- What the exercise asks:
The required answer is a copy of each line in the entries below that includes "Select".

[Stored data entries]
━━━━━━━━━━
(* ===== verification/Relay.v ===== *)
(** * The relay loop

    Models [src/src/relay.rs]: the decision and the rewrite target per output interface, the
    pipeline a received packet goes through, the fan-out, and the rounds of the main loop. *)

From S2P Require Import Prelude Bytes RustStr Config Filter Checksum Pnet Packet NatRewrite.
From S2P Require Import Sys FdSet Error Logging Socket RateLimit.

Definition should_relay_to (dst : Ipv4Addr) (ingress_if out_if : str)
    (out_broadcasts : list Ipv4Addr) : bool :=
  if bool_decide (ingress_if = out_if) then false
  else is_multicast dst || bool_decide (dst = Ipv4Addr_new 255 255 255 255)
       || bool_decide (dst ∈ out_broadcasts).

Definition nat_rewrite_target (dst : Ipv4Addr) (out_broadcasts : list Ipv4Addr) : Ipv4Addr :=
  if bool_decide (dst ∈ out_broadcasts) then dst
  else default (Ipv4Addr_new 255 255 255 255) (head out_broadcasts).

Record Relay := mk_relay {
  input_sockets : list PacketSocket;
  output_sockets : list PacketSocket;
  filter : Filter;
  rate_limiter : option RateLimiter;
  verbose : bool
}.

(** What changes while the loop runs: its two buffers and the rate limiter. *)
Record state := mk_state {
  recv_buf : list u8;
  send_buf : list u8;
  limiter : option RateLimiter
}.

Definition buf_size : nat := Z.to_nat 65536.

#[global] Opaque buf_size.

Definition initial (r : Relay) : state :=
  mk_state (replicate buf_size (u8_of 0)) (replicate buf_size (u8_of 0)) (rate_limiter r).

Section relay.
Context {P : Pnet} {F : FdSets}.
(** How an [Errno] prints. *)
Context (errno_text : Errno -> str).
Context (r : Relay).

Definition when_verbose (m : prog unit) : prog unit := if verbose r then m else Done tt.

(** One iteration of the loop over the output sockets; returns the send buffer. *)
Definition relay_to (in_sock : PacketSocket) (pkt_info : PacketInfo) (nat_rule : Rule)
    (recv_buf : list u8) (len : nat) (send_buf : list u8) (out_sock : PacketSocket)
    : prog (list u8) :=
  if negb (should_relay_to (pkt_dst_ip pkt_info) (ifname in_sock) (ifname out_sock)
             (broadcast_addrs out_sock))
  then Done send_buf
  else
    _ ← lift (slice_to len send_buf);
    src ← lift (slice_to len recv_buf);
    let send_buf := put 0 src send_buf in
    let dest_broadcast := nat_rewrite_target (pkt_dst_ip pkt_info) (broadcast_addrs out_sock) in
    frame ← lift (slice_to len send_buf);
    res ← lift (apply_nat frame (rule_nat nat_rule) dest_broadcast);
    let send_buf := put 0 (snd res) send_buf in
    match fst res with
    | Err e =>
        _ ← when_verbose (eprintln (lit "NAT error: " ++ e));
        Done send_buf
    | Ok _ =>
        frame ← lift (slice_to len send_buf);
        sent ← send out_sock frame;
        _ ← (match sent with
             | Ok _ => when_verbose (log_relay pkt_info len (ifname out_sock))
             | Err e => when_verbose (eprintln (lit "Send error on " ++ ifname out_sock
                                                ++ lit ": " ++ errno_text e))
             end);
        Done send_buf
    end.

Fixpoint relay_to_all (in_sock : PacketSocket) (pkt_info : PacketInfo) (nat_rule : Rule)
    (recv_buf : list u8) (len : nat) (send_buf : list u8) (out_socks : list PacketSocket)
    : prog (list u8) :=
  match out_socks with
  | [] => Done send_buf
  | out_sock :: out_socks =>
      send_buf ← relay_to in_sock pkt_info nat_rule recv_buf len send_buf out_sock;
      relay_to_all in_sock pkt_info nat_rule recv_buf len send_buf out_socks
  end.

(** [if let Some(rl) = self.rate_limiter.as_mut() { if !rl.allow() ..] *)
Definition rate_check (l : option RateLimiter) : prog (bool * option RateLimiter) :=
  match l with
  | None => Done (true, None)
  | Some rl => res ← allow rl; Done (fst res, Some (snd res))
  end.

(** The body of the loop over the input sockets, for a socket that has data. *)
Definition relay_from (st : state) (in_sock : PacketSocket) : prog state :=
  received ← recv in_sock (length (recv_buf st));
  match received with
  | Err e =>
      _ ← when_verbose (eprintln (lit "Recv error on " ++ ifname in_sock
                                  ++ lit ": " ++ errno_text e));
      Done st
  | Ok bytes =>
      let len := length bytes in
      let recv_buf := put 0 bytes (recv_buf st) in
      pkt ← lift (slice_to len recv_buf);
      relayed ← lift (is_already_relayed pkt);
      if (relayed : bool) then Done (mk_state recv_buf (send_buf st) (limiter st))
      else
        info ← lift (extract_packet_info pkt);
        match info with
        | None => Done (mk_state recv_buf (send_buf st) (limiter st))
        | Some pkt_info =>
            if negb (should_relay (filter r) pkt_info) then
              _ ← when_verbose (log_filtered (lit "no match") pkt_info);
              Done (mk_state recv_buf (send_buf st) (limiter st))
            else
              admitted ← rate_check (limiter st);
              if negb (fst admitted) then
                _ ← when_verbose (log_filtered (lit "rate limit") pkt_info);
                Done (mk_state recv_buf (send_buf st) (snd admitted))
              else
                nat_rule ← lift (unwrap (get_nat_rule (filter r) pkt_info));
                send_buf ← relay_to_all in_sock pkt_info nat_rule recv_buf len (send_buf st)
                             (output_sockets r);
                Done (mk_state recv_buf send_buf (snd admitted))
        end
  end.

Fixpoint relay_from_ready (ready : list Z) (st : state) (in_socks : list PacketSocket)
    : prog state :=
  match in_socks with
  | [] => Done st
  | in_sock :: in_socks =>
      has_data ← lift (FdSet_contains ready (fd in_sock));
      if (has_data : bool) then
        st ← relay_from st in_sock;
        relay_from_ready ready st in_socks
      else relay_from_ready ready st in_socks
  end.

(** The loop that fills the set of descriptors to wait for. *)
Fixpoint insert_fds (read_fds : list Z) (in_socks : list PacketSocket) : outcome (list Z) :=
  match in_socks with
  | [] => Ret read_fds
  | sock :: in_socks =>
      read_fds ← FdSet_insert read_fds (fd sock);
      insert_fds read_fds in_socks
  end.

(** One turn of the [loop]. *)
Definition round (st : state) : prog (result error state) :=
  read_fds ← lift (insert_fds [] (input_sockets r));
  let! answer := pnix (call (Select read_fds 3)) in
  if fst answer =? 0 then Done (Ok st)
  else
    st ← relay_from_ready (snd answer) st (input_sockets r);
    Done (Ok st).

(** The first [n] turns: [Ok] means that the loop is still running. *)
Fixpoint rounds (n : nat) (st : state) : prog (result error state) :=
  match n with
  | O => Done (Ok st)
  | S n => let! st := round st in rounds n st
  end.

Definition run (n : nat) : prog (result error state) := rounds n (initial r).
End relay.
━━━━━━━━━━
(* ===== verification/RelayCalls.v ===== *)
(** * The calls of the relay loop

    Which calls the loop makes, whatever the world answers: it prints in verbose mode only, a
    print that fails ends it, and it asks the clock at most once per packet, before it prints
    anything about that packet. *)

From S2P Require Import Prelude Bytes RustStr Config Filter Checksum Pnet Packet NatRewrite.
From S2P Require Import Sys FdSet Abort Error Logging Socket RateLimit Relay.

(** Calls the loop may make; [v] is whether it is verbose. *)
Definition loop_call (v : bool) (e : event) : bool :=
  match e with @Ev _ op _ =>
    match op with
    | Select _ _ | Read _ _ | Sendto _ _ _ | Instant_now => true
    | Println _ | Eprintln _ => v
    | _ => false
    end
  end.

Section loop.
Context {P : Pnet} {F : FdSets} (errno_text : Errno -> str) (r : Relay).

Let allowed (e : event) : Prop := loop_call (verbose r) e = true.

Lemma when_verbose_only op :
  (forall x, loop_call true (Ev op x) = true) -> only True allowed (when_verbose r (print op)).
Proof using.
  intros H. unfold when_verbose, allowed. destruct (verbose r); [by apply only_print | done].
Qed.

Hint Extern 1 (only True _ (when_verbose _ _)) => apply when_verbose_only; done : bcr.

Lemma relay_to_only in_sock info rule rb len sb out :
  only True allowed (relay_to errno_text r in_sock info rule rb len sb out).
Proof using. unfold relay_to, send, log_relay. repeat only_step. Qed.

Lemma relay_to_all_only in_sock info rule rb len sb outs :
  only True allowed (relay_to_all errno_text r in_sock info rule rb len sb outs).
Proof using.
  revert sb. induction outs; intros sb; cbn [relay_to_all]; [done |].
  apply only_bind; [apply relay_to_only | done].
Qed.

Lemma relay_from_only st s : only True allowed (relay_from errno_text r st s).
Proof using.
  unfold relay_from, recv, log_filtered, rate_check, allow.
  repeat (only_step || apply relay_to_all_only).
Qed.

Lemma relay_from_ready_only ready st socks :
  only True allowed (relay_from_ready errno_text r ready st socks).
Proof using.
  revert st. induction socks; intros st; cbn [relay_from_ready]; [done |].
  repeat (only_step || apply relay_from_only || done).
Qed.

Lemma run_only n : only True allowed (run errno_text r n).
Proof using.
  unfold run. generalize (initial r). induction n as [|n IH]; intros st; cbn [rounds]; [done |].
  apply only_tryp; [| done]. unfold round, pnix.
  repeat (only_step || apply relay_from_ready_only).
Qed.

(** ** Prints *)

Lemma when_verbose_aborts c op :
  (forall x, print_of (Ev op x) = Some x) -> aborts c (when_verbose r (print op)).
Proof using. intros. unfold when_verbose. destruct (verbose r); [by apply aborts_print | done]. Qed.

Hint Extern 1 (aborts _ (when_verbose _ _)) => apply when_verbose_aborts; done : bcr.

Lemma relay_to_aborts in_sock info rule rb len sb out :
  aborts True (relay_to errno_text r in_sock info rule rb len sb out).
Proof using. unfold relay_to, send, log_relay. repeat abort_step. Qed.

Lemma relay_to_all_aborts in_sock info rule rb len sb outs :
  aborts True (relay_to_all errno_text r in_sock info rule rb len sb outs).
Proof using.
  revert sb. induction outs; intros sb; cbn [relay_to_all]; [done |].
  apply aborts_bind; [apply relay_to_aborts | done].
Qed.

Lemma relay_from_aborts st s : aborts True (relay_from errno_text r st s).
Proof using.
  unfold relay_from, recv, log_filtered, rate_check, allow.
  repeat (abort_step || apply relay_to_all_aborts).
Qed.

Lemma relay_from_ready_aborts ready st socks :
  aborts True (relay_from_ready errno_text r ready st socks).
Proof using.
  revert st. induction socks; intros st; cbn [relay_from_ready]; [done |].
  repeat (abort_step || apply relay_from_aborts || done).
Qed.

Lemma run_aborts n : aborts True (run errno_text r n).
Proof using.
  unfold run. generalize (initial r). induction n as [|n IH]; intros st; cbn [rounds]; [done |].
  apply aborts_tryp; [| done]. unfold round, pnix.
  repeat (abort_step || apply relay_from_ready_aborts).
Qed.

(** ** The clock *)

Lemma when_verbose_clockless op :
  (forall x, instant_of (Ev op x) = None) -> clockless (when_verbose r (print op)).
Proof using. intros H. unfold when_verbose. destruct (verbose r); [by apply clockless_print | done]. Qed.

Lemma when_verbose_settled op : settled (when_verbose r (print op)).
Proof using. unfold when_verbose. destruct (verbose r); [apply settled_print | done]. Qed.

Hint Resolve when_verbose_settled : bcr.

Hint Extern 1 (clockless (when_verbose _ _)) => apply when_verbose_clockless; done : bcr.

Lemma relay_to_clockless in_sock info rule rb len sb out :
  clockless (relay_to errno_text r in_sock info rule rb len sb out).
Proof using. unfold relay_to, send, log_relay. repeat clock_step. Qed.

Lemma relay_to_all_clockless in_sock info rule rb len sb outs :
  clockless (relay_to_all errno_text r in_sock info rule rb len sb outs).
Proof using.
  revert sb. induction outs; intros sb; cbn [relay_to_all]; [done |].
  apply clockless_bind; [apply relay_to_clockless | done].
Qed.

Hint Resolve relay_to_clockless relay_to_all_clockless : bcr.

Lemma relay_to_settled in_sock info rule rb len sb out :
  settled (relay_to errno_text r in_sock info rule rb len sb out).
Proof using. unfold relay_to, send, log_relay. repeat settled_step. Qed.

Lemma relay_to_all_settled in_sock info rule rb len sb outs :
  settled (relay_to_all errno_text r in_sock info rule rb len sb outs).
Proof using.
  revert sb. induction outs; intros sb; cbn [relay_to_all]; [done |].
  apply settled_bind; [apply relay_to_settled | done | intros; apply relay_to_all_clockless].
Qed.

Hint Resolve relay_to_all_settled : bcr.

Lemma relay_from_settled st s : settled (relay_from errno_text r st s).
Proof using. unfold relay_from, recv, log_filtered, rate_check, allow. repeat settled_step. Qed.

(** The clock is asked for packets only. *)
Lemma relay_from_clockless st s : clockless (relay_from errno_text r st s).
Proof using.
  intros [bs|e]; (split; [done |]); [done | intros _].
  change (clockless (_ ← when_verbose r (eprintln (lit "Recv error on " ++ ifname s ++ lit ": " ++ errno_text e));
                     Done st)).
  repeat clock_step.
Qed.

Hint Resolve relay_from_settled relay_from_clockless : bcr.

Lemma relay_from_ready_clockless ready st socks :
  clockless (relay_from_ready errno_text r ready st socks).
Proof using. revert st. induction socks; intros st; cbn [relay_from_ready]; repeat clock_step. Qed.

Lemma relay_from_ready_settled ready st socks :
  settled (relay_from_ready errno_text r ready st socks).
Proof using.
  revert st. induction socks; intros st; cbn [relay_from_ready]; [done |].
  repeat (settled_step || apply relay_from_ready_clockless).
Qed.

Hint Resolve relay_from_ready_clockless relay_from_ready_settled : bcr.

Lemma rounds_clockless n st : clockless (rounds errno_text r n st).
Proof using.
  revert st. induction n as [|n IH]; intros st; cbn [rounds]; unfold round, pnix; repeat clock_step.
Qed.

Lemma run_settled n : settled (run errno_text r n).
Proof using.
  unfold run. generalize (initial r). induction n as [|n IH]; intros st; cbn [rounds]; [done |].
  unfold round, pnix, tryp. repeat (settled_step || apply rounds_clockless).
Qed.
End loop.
━━━━━━━━━━
- Your solution:
  let! answer := pnix (call (Select read_fds 3)) in
    | Select _ _ | Read _ _ | Sendto _ _ _ | Instant_now => true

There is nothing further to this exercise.